Speaker
Dr. Chuangchuang Sun, Assistant Professor, Department of Aerospace Engineering, Mississippi State University
Title
Statistics Seminar Series (Hybrid)
Subtitle
Multiagent Reinforcement Learning under Nonstationarity
Physical Location
Allen 15
Digital Location
https://msstate.webex.com/msstate/j.php?MTID=m8ce377b82dde20f05e835b18379eff44
Abstract: A fundamental challenge in multiagent reinforcement learning is to learn beneficial behaviors in a shared environment with other simultaneously learning agents. In particular, each agent perceives the environment as effectively nonstationary due to the changing policies of other agents. Moreover, each agent is constantly learning, leading to natural non-stationarity in the distribution of experiences encountered. Previous approaches also suffer from myopic evaluation, considering only a finite number of policy updates. As such, these methods can only influence transient future policies rather than achieving the promise of scalable equilibrium selection approaches that influence the behavior at convergence. In addition, this nonstationarity can affect the transition and reward functions, which eventually leads to the robustness issue.

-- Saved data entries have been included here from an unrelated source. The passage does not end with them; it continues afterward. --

Lemma line_hash_fold bs : ∀ h p, line_hash_loop bs h p = (foldl hash_step (h, p) bs).1.
Proof.
  induction bs as [|b bs IH]; intros h p; [done|]. cbn [line_hash_loop foldl].
  unfold hash_step at 2. cbn [fst snd].
  destruct (is_ascii_whitespace b); [destruct p|]; by rewrite IH.
Qed.

Definition ascii_blank (w : str) : Prop := w ≠ [] ∧ Forall (λ c, is_ascii_whitespace c = true) w.

Lemma hash_run w : ∀ st,
  ascii_blank w → foldl hash_step st w = (if st.2 then st.1 else mix st.1 32, true).
Proof.
  intros [h p] [Hn Hw]. destruct w as [|c w]; [done|]. inversion_clear Hw as [|? ? Hc Hw'].
  cbn [foldl]. unfold hash_step at 2. rewrite Hc. clear Hn Hc. cbn [fst snd].
  generalize (if p then h else mix h 32). intros h'.
  induction Hw' as [|d w Hd _ IH]; [done|]. cbn [foldl]. unfold hash_step at 2. by rewrite Hd.
Qed.

Lemma ascii_blank_blank w : ascii_blank w → blank w.
Proof.
  intros [_ Hw]. eapply Forall_impl; [exact Hw|]. unfold is_ascii_whitespace, is_whitespace, in_range.
  cbn. lia.
Qed.

Lemma ascii_blank_bytes w : ascii_blank w → as_bytes w = w.
Proof.
  intros [_ Hw]. induction Hw as [|c w Hc _ IH]; [done|]. cbn [as_bytes]. unfold encode_char.
  replace (c <? 128)%Z with true by (unfold is_ascii_whitespace in Hc; lia). cbn. by rewrite IH.
Qed.

Lemma as_bytes_app a b : as_bytes (a ++ b) = as_bytes a ++ as_bytes b.
Proof. induction a as [|c a IH]; [done|]. cbn [app as_bytes]. by rewrite IH, app_assoc. Qed.

(** What is trimmed from a text with an inner run of whitespace. *)
Lemma trim_inner a w b :
  blank w →
  (blank a ∧ trim (a ++ w ++ b) = trim b) ∨
  (blank b ∧ trim (a ++ w ++ b) = trim a) ∨
  (trim (a ++ w ++ b) = trim_start a ++ w ++ trim_end b ∧ trim_start a ≠ [] ∧ trim_end b ≠ []).
Proof.
  intros Hw. destruct (blank_dec a) as [Ha|Ha].
  - left. split; [done|]. unfold trim. by rewrite !trim_start_blank.
  - right. destruct (trim_end b) as [|c r] eqn:Eb.
    + left. apply trim_end_nil in Eb. split; [done|].
      apply (trim_outer [] a (w ++ b)); [constructor|]. by apply Forall_app.
    + right. split_and!; [|done..]. unfold trim. unfold trim_start at 1, trim_start_matches.
      rewrite drop_kept by done. rewrite app_assoc, trim_end_keep by (by rewrite Eb).
      by rewrite Eb, <- app_assoc.
Qed.

Lemma hash_inner a w b :
  ascii_blank w → line_hash (a ++ w ++ b) = line_hash (a ++ [32%Z] ++ b).
Proof.
  intros Hw. assert (Hs : ascii_blank [32%Z]) by (split; [done|by repeat constructor]).
  pose proof (trim_inner a w b (ascii_blank_blank _ Hw)) as H1.
  pose proof (trim_inner a [32%Z] b (ascii_blank_blank _ Hs)) as H2.
  unfold line_hash.
  assert (Hab : blank a → trim_start a = []) by (intros; by apply drop_while_nil).
  assert (Hbb : blank b → trim_end b = []) by (intros; by apply trim_end_nil).
  assert (Hal : ∀ x, blank x → trim x = []).
  { intros x Hx. apply trim_end_nil. unfold trim_start, trim_start_matches.
    rewrite (proj2 (drop_while_nil _ x) Hx). constructor. }
  destruct H1 as [[Ha ->]|[[Hb ->]|(-> & Ha & Hb)]]; destruct H2 as [[Ha' ->]|[[Hb' ->]|(-> & Ha' & Hb')]];
    try done; try (exfalso; by auto); [by rewrite !Hal..|].
  rewrite !line_hash_fold, !as_bytes_app, !foldl_app.
  rewrite (ascii_blank_bytes w), (ascii_blank_bytes [32%Z]) by done.
  by rewrite (hash_run w), (hash_run [32%Z]).
Qed.

(** ** From an edit to the output *)

Lemma context_lines_total ls a b : (0 ≤ a)%Z → (b ≤ len ls)%Z → is_Some (context_lines ls a b).
Proof.
  intros Ha Hb. unfold context_lines. destruct (Z.ltb_spec a b); [|by eexists].
  rewrite slice_Some by lia. by eexists.
Qed.

Lemma to_edit_detail_total ls d :
  (1 ≤ old_line d ≤ len ls + 1)%Z → is_Some (to_edit_detail ls d).
Proof.
  intros Hd. unfold to_edit_detail.
  set (i := saturating_sub (old_line d) 1).
  assert (Hi : (0 ≤ i ≤ len ls)%Z) by (unfold i, saturating_sub; lia).
  destruct (context_lines_total ls (saturating_sub i CTX_COUNT) i) as [b ->];
    [unfold saturating_sub; lia|lia|]. cbn [mbind option_bind].
  set (n := if is_empty (old_text d) then 0%Z else len (split NL (old_text d))).
  assert (Hn : (0 ≤ n)%Z) by (unfold n, len; destruct (is_empty (old_text d)); lia).
  destruct (context_lines_total ls (i + n) (Z.min (i + n + CTX_COUNT) (len ls))) as [a ->];
    [lia|lia|]. by eexists.
Qed.

Lemma to_search_replace_total out path content c details :
  Forall (λ d, 1 ≤ old_line d ≤ len (split NL content) + 1)%Z details →
  is_Some (to_search_replace out path content c details).
Proof.
  intros Hd. unfold to_search_replace. destruct out as [a|e]; [|by eexists].
  destruct details as [|d ds]; [by eexists|].
  edestruct (mapM_total (to_edit_detail (split NL content)) (d :: ds)) as [l ->]; [|by eexists].
  intros x Hx. rewrite Forall_forall in Hd. by apply to_edit_detail_total, Hd.
Qed.

Section Tool.
Context {A : Type} `{LawfulScheme A} (s : A) (Hok : scheme_ok s).

Lemma batch_fits_write content c ops :
  batch_fits content ops → Write c ∈ ops → fits (split_lines c).
Proof.
  unfold batch_fits, batch_size, fits, len. intros Hb Hin. pose proof (split_lines_bound c) as Hc.
  assert (Hle : (S (length c) ≤ sum_list_with (λ op, S (length (op_content op))) ops)%nat).
  { clear Hb Hc. induction ops as [|op ops IH]; [by apply elem_of_nil in Hin|].
    cbn [sum_list_with]. apply elem_of_cons in Hin as [<-|Hin]; [cbn; lia|]. specialize (IH Hin). lia. }
  lia.
Qed.

(** No file and no batch makes the edit panic, and what it reports can be
    turned into the output of the tool. *)
Lemma apply_edits_total content ops path :
  batch_fits content ops →
  ∃ r, apply_edits s content ops path = Some r ∧
    Forall (λ d, 1 ≤ old_line d ≤ len (split NL content) + 1)%Z (edit_details r).
Proof.
  intros Hb. destruct (apply_edits_cases s content ops path) as [(c & -> & ->)| ->].
  - destruct (apply_write_total s Hok c path) as [r Hr];
      [eapply batch_fits_write; [exact Hb|left]|]. exists r. split; [done|].
    unfold apply_write in Hr. destruct (detect_anchor_prefix_in_content c);
      apply bind_Some in Hr as (? & _ & [= <-]); constructor.
  - destruct (apply_batch_spec s Hok content ops path Hb) as (r & -> & Hend). exists r.
    split; [done|]. destruct Hend as [[e ->]|(os & ap & ds & Hr & Hc & -> & _ & Hds)]; [constructor|].
    cbn [edit_details].
    destruct (resolve_all_total s Hok ops 0 (len ops) (split_lines content)) as (r' & Hr' & Hos);
      [by eapply batch_fits_lines|apply split_lines_pos|].
    rewrite Hr in Hr'. injection Hr' as <-. destruct (Hos os eq_refl) as (Hg & _).
    assert (Hlen : len (split NL content) = len (split_lines content))
      by (unfold len; by rewrite split_lines_length).
    rewrite Hlen. eapply Forall2_Forall_r; [exact Hds|].
    rewrite <- Permutation_rev, sort_by_perm. eapply Forall_impl; [exact Hg|].
    intros o [Hs He _] d (-> & _). lia.
Qed.

(** New content comes with an applied edit, and only with one. *)
Lemma apply_edits_coherent content ops path r :
  batch_fits content ops → apply_edits s content ops path = Some r →
  match output r with EditsApplied _ => is_Some (new_content r) | Error _ => new_content r = None end.
Proof.
  intros Hb Hr. destruct (apply_edits_cases s content ops path) as [(w & _ & E)|E]; rewrite E in Hr.
  - unfold apply_write in Hr. destruct (detect_anchor_prefix_in_content w).
    + apply bind_Some in Hr as (? & _ & Hr). injection Hr as <-. done.
    + unfold build_write_result in Hr. apply bind_Some in Hr as (o & Ho & Hr). injection Hr as <-.
      apply bind_Some in Ho as ([? ?] & _ & Ho). injection Ho as <-. by eexists.
  - destruct (apply_batch_spec s Hok content ops path Hb) as (r' & Hr' & Hend).
    rewrite Hr in Hr'. injection Hr' as <-.
    destruct Hend as [[e ->]|(os & a & ds & _ & _ & -> & _)]; [done|by eexists].
Qed.
End Tool.

(** ** Batches *)

Definition is_write (op : HashlineOp) : bool := match op with Write _ => true | _ => false end.

Lemma no_single_write {A} `{LawfulScheme A} (s : A) content ops path :
  Forall (λ op, is_write op = false) ops →
  apply_edits s content ops path = apply_batch s content ops path.
Proof.
  intros Hw. destruct (apply_edits_cases s content ops path) as [(c & -> & _)|E]; [|done].
  inversion_clear Hw. done.
Qed.

(** Operation [i] of a resolved batch, resolved by itself. *)
Definition each_resolves {A} `{AnchorScheme A} (s : A) (ls : list str) (ops : list HashlineOp)
    (k : Z) (os : list ResolvedOp) : Prop :=
  length os = length ops ∧
  ∀ i op, ops !! i = Some op → ∃ o, os !! i = Some o ∧
    resolve_op s op (k + Z.of_nat i) ls = Some (Ok o).
(** [text.replace("<x", "<\u{200b}x")] *)
Definition defuse (token : str) (text : str) : str :=
  replace token (LT :: ZERO_WIDTH_SPACE :: tail token) text.

Definition REQUEST_OPEN : str := Eval vm_compute in lit "<summary_request>".
Definition REQUEST_CLOSE : str := Eval vm_compute in lit "</summary_request>".

Definition CONTROL_TOKENS : list str :=
  [SUMMARY_CLOSE; SUMMARY_OPEN; ANALYSIS_CLOSE; ANALYSIS_OPEN; REQUEST_CLOSE; REQUEST_OPEN].

Definition neutralize_compaction_control_tokens (text : str) : str :=
  fold_left (λ t token, defuse token t) CONTROL_TOKENS text.

(** [while result.contains("\n\n\n")]: every round removes a line feed. *)
Fixpoint collapse_blank_lines (fuel : nat) (result : str) : str :=
  match fuel with
  | O => result
  | S fuel' =>
      if contains result [NL; NL; NL]
      then collapse_blank_lines fuel' (replace [NL; NL; NL] [NL; NL] result)
      else result
  end.

Definition format_compact_summary (summary : str) : str :=
  let result := strip_analysis (length summary) summary in
  let result := unwrap_summary result in
  let result := neutralize_compaction_control_tokens result in
  let result := collapse_blank_lines (length result) result in
  trim result.

Definition MIN_SUMMARY_SEED_CHARS : Z := 500.

Definition is_degenerate_summary (raw_summary : str) : bool :=
  (Z.of_nat (length (format_compact_summary raw_summary)) <? MIN_SUMMARY_SEED_CHARS)%Z.

Definition format_compact_summary_content (raw_summary : str) : str :=
  lit "This session is being continued from a previous conversation that ran out of context. The summary below covers the earlier portion of the conversation."
  ++ [NL; NL] ++ format_compact_summary raw_summary.

Definition wrap_user_query (text : str) : str :=
  lit "<user_query>" ++ [NL] ++ text ++ [NL] ++ lit "</user_query>".

(** ** Prompts *)

Record CompactionPrompt : Type := mkPrompt { prompt_system : str; prompt_user : str }.
(** Arithmetic on [u32]. *)
Definition wrap32 (z : Z) : Z := (z mod (U32_MAX + 1))%Z.
Definition saturating_add32 (a b : Z) : Z := Z.min (a + b) U32_MAX.
Definition sum32 (l : list Z) : Z := fold_left (λ a b, wrap32 (a + b)) l 0%Z.

(** ** [select.rs] *)

Record SplitPlan : Type := mkPlan { split_idx : nat; tokens_to_compact : Z }.

(** The walk back from the newest item: [i] items are left to look at. *)
Fixpoint walk_back (item_token_counts : list Z) (i : nat) (kept target_tokens : Z) : option nat :=
  match i with
  | O => Some 0%nat
  | S i' =>
      count ← item_token_counts !! i';
      if (target_tokens <? saturating_add32 kept count)%Z then Some i
      else walk_back item_token_counts i' (saturating_add32 kept count) target_tokens
  end.

Section Select.
Context `{CompactionItem T}.

Fixpoint tool_run (items : list T) : nat :=
  match items with
  | [] => 0
  | t :: items' => if is_tool_result t then S (tool_run items') else 0
  end.

Definition snap_to_safe_boundary (items : list T) (candidate : nat) : nat :=
  let total := length items in
  if (total <=? candidate)%nat then total
  else (candidate + tool_run (drop candidate items))%nat.

(** The outer [None] is an index out of range. *)
Definition select_turns_to_compact (item_token_counts : list Z) (items : list T)
    (target_tokens min_compactable : Z) : option (option SplitPlan) :=
  let total := length items in
  if (total =? 0)%nat then Some None
  else
    split_idx ← walk_back item_token_counts total 0 target_tokens;
    if (split_idx =? 0)%nat then Some None
    else
      let safe_split_idx := snap_to_safe_boundary items split_idx in
      if (total <=? safe_split_idx)%nat then Some None
      else
        let tokens_to_compact :=
          fold_left saturating_add32 (take safe_split_idx item_token_counts) 0%Z in
        if (tokens_to_compact <? min_compactable)%Z then Some None
        else Some (Some (mkPlan safe_split_idx tokens_to_compact)).
End Select.

(** ** [history/filter.rs]: items *)

Record SeparatedHistoryTurns (T : Type) : Type := mkSeparated {
  turns_for_llm : list T;
  prior_user_queries : option str;
  has_prior_compaction : bool;
}.
Arguments mkSeparated {T} _ _ _.
Arguments turns_for_llm {T} _.
Arguments prior_user_queries {T} _.
Arguments has_prior_compaction {T} _.

Definition file_line (r : CompactionFileRef) : str :=
  lit "<grok_file id=" ++ quoted (ref_id r) ++ lit " name=" ++ quoted (ref_name r) ++ lit " />"
  ++ [NL].

(** A query with its text, cut in the middle when it is long, and its files. *)
Definition format_query (query : str) (threshold : Z) (attachments : list CompactionFileRef) : str :=
  lit "<grok_query>" ++ default query (truncate_middle query threshold)
  ++ (if is_empty attachments then [] else [NL] ++ concat (map file_line attachments))
  ++ lit "</grok_query>" ++ [NL].

Section Filters.
Context `{CompactionItem T}.

Definition keep_turn_for_basic_compaction (turn : T) : bool :=
  match role turn with
  | RoleSystem => false
  | RoleDeveloper => is_compaction_summary turn
  | _ => true
  end.
Definition filter_turns_for_basic (turns : list T) : list T :=
  List.filter keep_turn_for_basic_compaction turns.
(* ===== verification/CompactionTheorems.v ===== *)
(** * Compaction: theorems

    What the passes promise, for every host that keeps the contract of
    [intra_compaction/traits.rs] as the class [LawfulHost]: which turns a pass
    replaces and with what, that an error leaves them alone, what the retry loop
    returns after how many calls, and how the turns are cut into chunks.  Then
    the engine on the items of this program, and runs where code and comments
    part. *)
From S2P Require Import Prelude RustStr F64 StrSearch TokenEstimation Conversation Concrete ToolPairing ToolPairingFacts.
From S2P Require Import CompactionText CompactionTextFacts Compaction CompactionFacts.

(** ** The contract of a host *)

Section Views.
Context {W T : Type} `{CompactionHost W T}.

(** The history and the turns of the loop. *)
Definition views (w : W) : list T * list T := (get_history_turns w, get_accumulated_turns w).

(** The first [n] turns of the target's view are one turn now. *)
Definition replaced (target : CompactionTarget) (n : nat) (turn : T) (v v' : list T * list T) : Prop :=
  match target with
  | Steps => (n ≤ length v.2)%nat ∧ v' = (v.1, turn :: drop n v.2)
  | History => (n ≤ length v.1)%nat ∧ v' = (turn :: drop n v.1, v.2)
  | FullReplaceTarget => v'.1 ++ v'.2 = [turn]
  end.
End Views.

Class LawfulHost (W T : Type) `{CompactionHost W T} : Prop := {
  sample_keeps turns prompt timeout w :
    views (sample_compaction turns prompt timeout w).2 = views w;
  sleep_keeps secs w : views (T := T) (sleep_secs secs w) = views w;
  replace_done target n turn w :
    (replace_with_compaction target n turn w).1 = Ok tt →
    replaced target n turn (views w) (views (replace_with_compaction target n turn w).2);
  replace_refused target n turn w e :
    (replace_with_compaction target n turn w).1 = Err e →
    views (replace_with_compaction target n turn w).2 = views w;
}.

To address those issues, we propose a novel meta-multiagent policy gradient theorem that directly accounts for the non-stationary policy dynamics inherent to multiagent learning settings.
This is achieved by modeling our gradient updates to consider both an agent’s own nonstationary policy dynamics and the nonstationary policy dynamics of other agents in the environment. Moreover, we propose a principled framework for considering the limiting policies of other agents as time approaches infinity to consider the influencing long-term behavior. Lastly, we propose a minimax MARL approach to infer the worst-case policy update of other agents, which is subsequently solved via convex relaxation. We test our method on a diverse suite of multiagent benchmarks.